Journalists might not have invented Bankman-Fried, but he appeared irresistible to profile writers and TV bookers (and apparently authors, as Michael Lewis spent the past six months or so embedded with him). His quirkiness was emphasized in various profiles (including one commissioned by Sequoia for its website)—a vegan crypto mogul with unusual sleeping habits (on a beanbag chair in the office, when not in the Bahamas penthouse he shared with about 10 roommates) and a penchant for wearing shorts and playing video games. There’s a telling moment in one such profile, published in the Times in May, in which Bankman-Fried’s colleague recalls how he once suggested that the FTX cofounder cut his hair before a TV appearance, with Bankman-Fried reportedly replying, “I think it’s important for people to think I look crazy.” Bankman-Fried knew how to use the media to his advantage, and he was also donating to nonprofit investigative outlet ProPublica and investing in newly launched Semafor—while reportedly trying, unsuccessfully, to court journalists Matt Yglesias and Nate Silver for a Substack competitor.
For all his eccentricities, Bankman-Fried was also personable and seemingly sincere, which surely helped charm the media. “I interviewed SBF at Coindesk’s Consensus event in NYC back in early 2018, before anyone knew who he was,” said reporter Ian Allison, whose story on Alameda’s balance sheet for crypto news site Coindesk prompted FTX’s collapse. “I remember he spoke very rapidly and was full of passion about trading techniques, much of which was beyond me,” but “he struck me as a decent chap, and also kind and patient, explaining things to me, etc.”
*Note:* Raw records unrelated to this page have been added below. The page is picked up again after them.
(** * dashi: a verification development over a shallow embedding

  The Go sources of the dashboard (metrics collector, stats normalizer,
  log stream parser, repository and alert engine) are embedded as Rocq
  functions.  Conventions:

  - Go [uint64]/[int64] values are [Z] with the wrap-around written out
    ([wrap64], [to_int64]).
  - Go [float64] is the kernel's binary64 ([PrimFloat.float]).
  - Go [string] and [[]byte] are [string] (a list of 8-bit characters).
  - [time.Time] is [Z], nanoseconds since the Unix epoch (UTC);
    [time.Duration] is a signed 64-bit count of nanoseconds.
  - the SQLite store is a record of tables; every statement either
    succeeds and returns the new store or fails and leaves it unchanged. *)

From Stdlib Require Import ZArith Lia Bool List Ascii String.
From Stdlib Require Import Floats.PrimFloat Floats.SpecFloat Floats.FloatOps Floats.FloatAxioms.
From Stdlib Require Import Numbers.Cyclic.Int63.Uint63.
From stdpp Require Import gmap strings list fin_maps.
Import ListNotations.

Local Open Scope string_scope.
Local Open Scope Z_scope.

(** ** Machine integers and floats *)

Definition wrap64 (z : Z) : Z := z mod 2 ^ 64.

Definition max_int64 : Z := 2 ^ 63 - 1.
Definition min_int64 : Z := - 2 ^ 63.

(** Reinterpretation of 64 bits as a signed integer: Go's [int64(x)]. *)
Definition to_int64 (z : Z) : Z :=
let m := z mod 2 ^ 64 in
if m <? 2 ^ 63 then m else m - 2 ^ 64.

(** [float64(x)] for [x : uint64].  Both halves convert exactly, the
  scaling by [2^32] is exact, so the single rounding of the sum is the
  rounding of [x] itself (to nearest, ties to even). *)
Definition float_of_uint64 (z : Z) : float :=
let hi := (z mod 2 ^ 64) / 2 ^ 32 in
let lo := (z mod 2 ^ 64) mod 2 ^ 32 in
(PrimFloat.of_uint63 (Uint63.of_Z hi) * 4294967296
 + PrimFloat.of_uint63 (Uint63.of_Z lo))%float.

(** [float64(x)] for [x : int64] (and for [int], which is 64 bits wide). *)
Definition float_of_int64 (z : Z) : float :=
if z <? 0 then (- float_of_uint64 (- z))%float else float_of_uint64 z.

Definition float_eqb (a b : float) : bool := PrimFloat.eqb a b.
Definition float_ltb (a b : float) : bool := PrimFloat.ltb a b.
Definition float_leb (a b : float) : bool := PrimFloat.leb a b.

(** The zero [time.Time]: January 1, year 1, 00:00:00 UTC. *)
Definition zero_time : Z := -62135596800 * 10 ^ 9.

(** ** models *)

Module models.
Lemma run_codec_contract : LZ4_contract run_codec.
Proof.
  intros src cap Hmax Hcap. simpl.
  destruct (LZ4_compressBound_in_range (Z.of_nat (length src))) as [Hb Hbr];
    [lia|].
  rewrite Nat2Z.id, take_ge by lia.
  pose proof (length_run_encode src) as Hz.
  exists (run_encode src).
  replace (Z.of_nat (length (run_encode src)) <=? cap)%Z with true
    by (symmetry; apply Z.leb_le;
        pose proof (Z.div_pos (Z.of_nat (length src)) 255); lia).
  split; [done|]. split; [lia|].
  split; [pose proof (Z.div_pos (Z.of_nat (length src)) 255); lia|].
  intros cap'. rewrite Nat2Z.id, take_ge by lia.
  rewrite run_decode_encode by (unfold LZ4_MAX_INPUT_SIZE in Hmax; lia).
  destruct (Z.of_nat (length src) <=? cap')%Z eqn:Hc; [done|].
  exists (-1)%Z, []. repeat split; simpl; lia.
Qed.

Section Compression_facts.
Variable lz4 : LZ4.
Hypothesis lz4_ok : LZ4_contract lz4.

(** [DataCompress] on a payload that LZ4 accepts: it returns the
    compressed bytes and their number. *)
Lemma DataCompress_ok (p : list byte) :
  (Z.of_nat (length p) <= LZ4_MAX_INPUT_SIZE)%Z ->
  exists z,
    DataCompress lz4 p (N.of_nat (length p)) = Ret (N.of_nat (length z), z)
    /\ (0 < length z)%nat
    /\ (Z.of_nat (length z) < 2 ^ 31)%Z
    /\ forall cap' : Z,
         if (Z.of_nat (length p) <=? cap')%Z
         then LZ4_decompress_safe lz4 z (Z.of_nat (length z)) cap'
                = (Z.of_nat (length p), p)
         else exists e out,
                LZ4_decompress_safe lz4 z (Z.of_nat (length z)) cap' = (e, out)
                /\ (- 2 ^ 31 <= e < 0)%Z
                /\ (Z.of_nat (length out) <= Z.max 0 cap')%Z.
Proof.
  intros Hmax.
  destruct (LZ4_compressBound_in_range (Z.of_nat (length p))) as [Hb Hbr];
    [lia|].
  unfold LZ4_MAX_INPUT_SIZE in Hmax.
  destruct (lz4_ok p (LZ4_compressBound (Z.of_nat (length p))))
    as (z & Hc & Hpos & Hle & Hdec); [done|lia|].
  exists z. unfold DataCompress.
  rewrite to_int_small by lia.
  rewrite nat_N_Z.
  rewrite size_t_of_int_nonneg by lia.
  rewrite to_int_small by lia.
  rewrite Z2N.id by lia.
  rewrite Hc.
  rewrite size_t_of_int_nonneg by lia.
  replace (Z.to_N (Z.of_nat (length z))) with (N.of_nat (length z)) by lia.
  replace (N.of_nat (length z) =? 0) with false
    by (symmetry; apply N.eqb_neq; lia).
  repeat split; [done|lia|done].
Qed.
Peterson-Withorn said Bankman-Fried “at least gave the impression of being very forthcoming,” noting how “you can help shape the narrative if you are someone who always answers the phone.” He’d engage with reporters directly and on air, talking about everything from politics on Meet the Press to crypto regulation and Russian oligarchs on CNBC. “There was this degree of flexibility in what he would be interested in prognosticating on that got him in front of a lot of people, a lot of journalists,” said Chaparro. “Once he became a multibillionaire, I always pondered, Why is he still doing this? Why is he still literally talking to reporters every day? Shouldn’t he be running the company?”
It’s not like no one was asking questions; as early as 2019, Chaparro pressed Bankman-Fried on the potential conflicts of interest between Alameda and FTX. “But COVID and the period of go-go momentum that resulted from it created the perfect opportunity, in my mind, for someone like this to rise to the top without being questioned,” Chaparro told me. In an interview from April that’s been recirculating in recent days, Bloomberg Opinion columnist Matt Levine suggests Bankman-Fried is “in the Ponzi business,” and he doesn’t totally disagree.
When I asked Alyson Shontell, Fortune’s editor in chief, about the media’s handling of Bankman-Fried, she directed me to a newsletter she wrote defending the August cover. “The best covers visually capture a moment in time, creating a cultural symbol that depicts that moment’s leaders and trendsetters—even if their success is fleeting or their triumphs end in disaster,” she wrote. “I’m proud that we had the foresight to capture SBF at his peak.” In an email, Shontell noted that the magazine hadn’t dubbed Bankman-Fried the next Warren Buffett—that had been suggested by a longtime crypto insider—and that the cover had included, below that provocative question, how Bankman-Fried could still “crash and burn.”